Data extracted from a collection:

• • • • • • •

(** A valid notification that carries no [resourceData]. *)
Definition without_resource_data : Notification := {|
  subscriptionId := "sub-1";
  clientState := Some "secret";
  changeType := "updated";
  resource := "Users/u1/Events/e1";
  resourceData := None;
  encryptedContent := None
|}.

Definition encrypted (content : EncryptedContent) : Notification := {|
  subscriptionId := "sub-1";
  clientState := Some "secret";
  changeType := "created";
  resource := "chats/c1/messages/m1";
  resourceData :=
    Some {| id := "m1"; odata_type := "#Microsoft.Graph.chatMessage" |};
  encryptedContent := Some content
|}.

Definition signed_message : Notification :=
  encrypted {| data := "cipher-of-empty-object";
               dataSignature := "k1/cipher-of-empty-object";
               dataKey := "wrapped-k1" |}.

Definition tampered_signature : Notification :=
  encrypted {| data := "cipher-of-empty-object";
               dataSignature := "k0/cipher-of-empty-object";
               dataKey := "wrapped-k1" |}.

Definition malformed_key : Notification :=
  encrypted {| data := "cipher-of-empty-object";
               dataSignature := "k1/cipher-of-empty-object";
               dataKey := "not-base64" |}.

Definition signed_junk : Notification :=
  encrypted {| data := "cipher-of-junk";
               dataSignature := "k1/cipher-of-junk";
               dataKey := "wrapped-k1" |}.

Definition batch (tokens : option (list string)) (l : list Notification)
  : @Request runtime graph :=
  @Build_Request runtime graph None
    {| validationTokens := tokens; value := l |} tt.

Definition emit_generic : @Effect runtime certs graph :=
  Emit "sub-1" "notification_received"
    (@Dispatch.Build_Data runtime "event" DocEmpty).

Definition accepted : @Effect runtime certs graph := ResStatusEnd 202.

End Fixture.

(** * Properties of the handler *)

Section Properties.

Context `{RT : Runtime} `{TH : TokenHelper} `{CH : CertHelper}
  `{GH : !GraphHelper}.

Variable env : ProcessEnv.

Implicit Types (store : gmap string Subscription) (l : list Effect).
Implicit Types (req : Request) (n : Notification).

(** ** Framing: the log is written, never read; the store is read, never
    written *)

Lemma framed_ret {A : Type} (a : A) : Framed (ret a).
Proof. intros store l. unfold run, ret. simpl. by rewrite app_nil_r. Qed.

Lemma framed_throw {A : Type} (e : Exn) : Framed (throw (A := A) e).
Proof. intros store l. unfold run, throw. simpl. by rewrite app_nil_r. Qed.

Lemma framed_complete {A : Type} (c : Completion A) : Framed (complete c).
Proof. intros store l. unfold run, complete. simpl. by rewrite app_nil_r. Qed.

Lemma framed_perform (e : Effect) : Framed (perform e).
Proof. intros store l. reflexivity. Qed.

Lemma framed_lookup_subscription (key : string) :
  Framed (lookup_subscription key).
Proof.
  intros store l. unfold run, lookup_subscription. simpl.
  by rewrite app_nil_r.
Qed.

(** What a sequence performs: the effects of the first part, then those of
    the continuation, unless the first part throws. *)
Lemma run_bind {A B : Type} (m : M A) (k : A -> M B) store :
  Framed m -> (forall a, Framed (k a)) ->
  run (bind m k) store
  = match run m store with
    | (Normal a, d) => (fst (run (k a) store), d ++ snd (run (k a) store))
    | (Throw e, d) => (Throw e, d)
    end.
Proof.
  intros Hm Hk. unfold run at 1. unfold bind. rewrite (Hm store []).
  destruct (run m store) as [[a | e] d]; simpl; [| done].
  by rewrite (Hk a store d).
Qed.
Inductive status : Type :=
| Running
| Crashed        (* an unrecovered panic in some goroutine *)
| Terminated.    (* os.Exit *)

Record proc : Type := mkProc {
  st : status;
  net : list recv;           (* receives still to come on the socket *)
  buf : list byte;           (* the receive buffer of [main] *)
  midi : list devread;       (* reads still to come on the input device *)
  mbuf : list byte;          (* the buffer of the device reader *)
  tasks : list (M unit);     (* dispatch goroutines: what each has left *)
  locked : bool;             (* m.mu *)
  dev : list byte;           (* the bytes that reached the output device *)
  console : list string      (* standard output and the log *)
}.

Definition set_st (x : status) (s : proc) : proc :=
  mkProc x (net s) (buf s) (midi s) (mbuf s) (tasks s) (locked s) (dev s)
         (console s).

Definition set_tasks (x : list (M unit)) (s : proc) : proc :=
  mkProc (st s) (net s) (buf s) (midi s) (mbuf s) x (locked s) (dev s)
         (console s).

Definition set_locked (x : bool) (s : proc) : proc :=
  mkProc (st s) (net s) (buf s) (midi s) (mbuf s) (tasks s) x (dev s)
         (console s).

Definition put_dev (b : byte) (s : proc) : proc :=
  mkProc (st s) (net s) (buf s) (midi s) (mbuf s) (tasks s) (locked s)
         (dev s ++ [b]) (console s).

Definition put_console (l : list string) (s : proc) : proc :=
  mkProc (st s) (net s) (buf s) (midi s) (mbuf s) (tasks s) (locked s)
         (dev s) (console s ++ l).

Definition set_net (rs : list recv) (b : list byte) (s : proc) : proc :=
  mkProc (st s) rs b (midi s) (mbuf s) (tasks s) (locked s) (dev s)
         (console s).

Definition set_midi (rs : list devread) (b : list byte) (s : proc) : proc :=
  mkProc (st s) (net s) (buf s) rs b (tasks s) (locked s) (dev s)
         (console s).
(** * scanimate: occlusion grids and frame compositing

    A shallow embedding of the array pipeline of [scanimate/scanimate.py]
    ([main], lines 69-103, repeated in the [__main__] scripts of the two
    [moire.py] files) and of the [Moire] class of [scanimate/moire.py] and
    [core/moire.py]; then of the subsampling of the frames, of the two
    scripts, of [Moire.apply_grid] and of the control flow of [main] around
    the pipeline.

    NumPy arrays are nested lists, outermost axis first; the shape of an array
    is read off the nesting and the arrays of interest are rectangular
    ([has_shape]).  Pixel values are integers: the frames are [uint8], the
    products and sums of [main] are taken in [float32], where they are exact
    (every intermediate value is an integer between 0 and 255 times the
    number of frames, below [2^24] for up to 65793 frames).  Indices, lengths
    and the stripe width are natural numbers; [img] is the frame stack after
    the subsampling of line 66.  Calls that raise return [Raise]. *)

From Stdlib Require Import ZArith Lia.
From stdpp Require Import base tactics option numbers list strings gmap.

(** * The pipeline of [main]

    ** Exceptions *)

Inductive exn : Type :=
  | ValueError
  | IndexError
  | NameError (name : string).

Inductive result (A : Type) : Type :=
  | Ok (a : A)
  | Raise (e : exn).
Arguments Ok {A} a.
Arguments Raise {A} e.

#[global] Instance result_ret : MRet result := λ A a, Ok a.
#[global] Instance result_bind : MBind result := λ A B f m,
  match m with
  | Ok a => f a
  | Raise e => Raise e
  end.
#[global] Instance result_fmap : FMap result := λ A B f m,
  match m with
  | Ok a => Ok (f a)
  | Raise e => Raise e
  end.

(** ** Arrays *)

Abbreviation pixel := (list Z) (only parsing).
Abbreviation line := (list (list Z)) (only parsing).
Abbreviation image := (list (list (list Z))) (only parsing).
Abbreviation stack := (list (list (list (list Z)))) (only parsing).

Definition has_shape3 (H W C : nat) (im : image) : Prop :=
  length im = H ∧
  Forall (λ row : line, length row = W ∧ Forall (λ px : pixel, length px = C) row) im.

Definition has_shape (a : stack) (F H W C : nat) : Prop :=
  length a = F ∧ Forall (has_shape3 H W C) a.

(** Elementwise application, three and four axes deep. *)
Definition map2 {A B} (f : A → B) (row : list (list A)) : list (list B) :=
  fmap (M:=list) (fmap (M:=list) f) row.

Definition map3 {A B} (f : A → B) (im : list (list (list A))) : list (list (list B)) :=
  fmap (M:=list) (map2 f) im.

Definition map4 {A B} (f : A → B) (a : list (list (list (list A))))
    : list (list (list (list B))) :=
  fmap (M:=list) (map3 f) a.

(** [a[r, c, ch]] and [a[k, r, c, ch]]. *)
Definition lookup3 (im : image) (r c ch : nat) : option Z :=
  row ← im !! r; px ← row !! c; px !! ch.

Definition lookup4 (a : stack) (k r c ch : nat) : option Z :=
  im ← a !! k; lookup3 im r c ch.

(** [np.zeros_like(img)] *)
Definition zeros_like (img : stack) : stack :=
  map4 (λ _, 0%Z) img.

(** ** Slices

    The indices selected by the slice [start::step] (positive [step]) on an
    axis of length [n]: [start, start+step, ...] below [n]; their number is
    computed as CPython does. *)
Definition slice_indices (start step n : nat) : list nat :=
  (λ j, start + j * step) <$>
    seq 0 (if decide (start < n) then (n - start - 1) / step + 1 else 0).

(** Assignment through a list of indices along one axis; [f] rewrites the
    selected sub-array. *)
Definition assign_at {A} (f : A → A) (idxs : list nat) (l : list A) : list A :=
  foldl (λ acc i, alter f i acc) l idxs.

(** Broadcast assignment of a scalar into a whole sub-array. *)
Definition fill (v : Z) (px : pixel) : pixel := (λ _, v) <$> px.

(** [grid[:, :, i::step, :] = 1] *)
Definition set_cols (i step : nat) (g : stack) : stack :=
  map2 (λ row : line,
    assign_at (fill 1%Z) (slice_indices i step (length row)) row) g.

(** [grid[:, i::step, :, :] = 1] *)
Definition set_rows (i step : nat) (g : stack) : stack :=
  (λ im : image,
    assign_at (fmap (M:=list) (fill 1%Z)) (slice_indices i step (length im)) im) <$> g.

(** [for i in range(stripewidth): grid[...i::step...] = 1]; a zero step makes
    the first assignment raise. *)
Definition stripe_loop (set : nat → nat → stack → stack) (sw step : nat)
    (g : stack) : result stack :=
  foldl (λ acc i, g' ← acc;
           if decide (step = 0) then Raise ValueError else Ok (set i step g'))
        (Ok g) (seq 0 sw).

(** ** [np.roll] along one axis

    [result[offset:] = a[:-offset]; result[:offset] = a[-offset:]] with
    [offset = shift % (n or 1)]. *)
Definition roll {A} (shift : nat) (l : list A) : list A :=
  let n := length l in
  let offset := shift mod (if decide (n = 0) then 1 else n) in
  if decide (offset = 0) then l
  else drop (n - offset) l ++ take (n - offset) l.

(** [np.roll(im, shift, axis=1)] and [np.roll(im, shift, axis=0)] on an
    [(H, W, C)] array. *)
Definition roll_axis1 (shift : nat) (im : image) : image := roll shift <$> im.
Definition roll_axis0 (shift : nat) (im : image) : image := roll shift im.

(** [for i in range(1, len(grid)): grid[i] = np.roll(grid[i], i*stripewidth, axis)] *)
Definition roll_loop (roll_ax : nat → image → image) (sw : nat) (g : stack) : stack :=
  foldl (λ acc i, alter (roll_ax (i * sw)) i acc) g (seq 1 (length g - 1)).

(** ** The last channel

    [a[..., -1] = v]: index [-1] of an axis of length [0] is out of bounds. *)
Definition set_last (v : Z) (px : pixel) : pixel := <[length px - 1 := v]> px.

Definition no_channel (im : image) : bool :=
  existsb (existsb (λ px : pixel, bool_decide (px = []))) im.

Definition set_last3 (v : Z) (im : image) : result image :=
  if no_channel im then Raise IndexError
  else Ok (map2 (set_last v) im).

Definition set_last4 (v : Z) (a : stack) : result stack :=
  if existsb no_channel a then Raise IndexError
  else Ok (map3 (set_last v) a).

(** ** Grid construction, [main] lines 69-95 *)

(** Lines 69-93: the stripes and their phase shifts. *)
Definition striped_grid (pattern : string) (sw : nat) (img : stack) : result stack :=
  let grid := zeros_like img in
  if decide (pattern = "hgrid") then
    grid ← stripe_loop set_cols sw (length img * sw) grid;
    Ok (roll_loop roll_axis1 sw grid)
  else if decide (pattern = "vgrid") then
    grid ← stripe_loop set_rows sw (length img * sw) grid;
    Ok (roll_loop roll_axis0 sw grid)
  else Ok grid.

(** Line 95: [grid[:,:,:,-1] = 1]. *)
Definition build_grid (pattern : string) (sw : nat) (img : stack) : result stack :=
  grid ← striped_grid pattern sw img;
  set_last4 1%Z grid.

(** ** Compositing, [main] lines 98-103 *)

(** The elementwise product of two images (for masks of zeros and ones,
    their elementwise AND) and of two stacks. *)
Definition mul3 (a b : image) : image :=
  zip_with (zip_with (zip_with Z.mul)) a b.

Definition mul4 (a b : stack) : stack := zip_with mul3 a b.

Definition add3 (a b : image) : image :=
  zip_with (zip_with (zip_with Z.add)) a b.

(** [np.sum(res, axis=0)] of a stack with at least one frame. *)
Definition sum_axis0 (a : stack) : image :=
  match a with
  | [] => []
  | im :: rest => foldl add3 im rest
  end.

(** [x.astype(np.uint8)] of a non-negative integral float.  [astype] is a
    plain C cast, not [np.clip]: values in [0..255] are kept, and for larger
    ones NumPy delivers the low eight bits ([400.] becomes [144]). *)
Definition astype_uint8 (x : Z) : Z := (x `mod` 256)%Z.

Definition scanimation (pattern : string) (sw : nat) (img : stack)
    : result (stack * image) :=
  grid ← build_grid pattern sw img;
  let res := mul4 img grid in
  let res := sum_axis0 res in
  res ← set_last3 255%Z res;
  Ok (grid, map3 astype_uint8 res).

(** [(255*grid[0]).astype(np.uint8)], the exported pattern. *)
Definition pattern_image (grid : stack) : result image :=
  match grid with
  | [] => Raise IndexError
  | g0 :: _ => Ok (map3 (λ v, astype_uint8 (255 * v)%Z) g0)
  end.

(** A constant frame, for examples. *)
Definition const_image (H W C : nat) (v : Z) : image :=
  replicate H (replicate W (replicate C v)).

• • • • • • •

WHAT IS BEING ASKED:
All lines above between those holding "assign_at (fill 1%Z)" and "assign_at (fmap (M:=list)", inclusive, must be set down unchanged, and no other line may be included.

TASK ANSWER:
    assign_at (fill 1%Z) (slice_indices i step (length row)) row) g.

(** [grid[:, i::step, :, :] = 1] *)
Definition set_rows (i step : nat) (g : stack) : stack :=
  (λ im : image,
    assign_at (fmap (M:=list) (fill 1%Z)) (slice_indices i step (length im)) im) <$> g.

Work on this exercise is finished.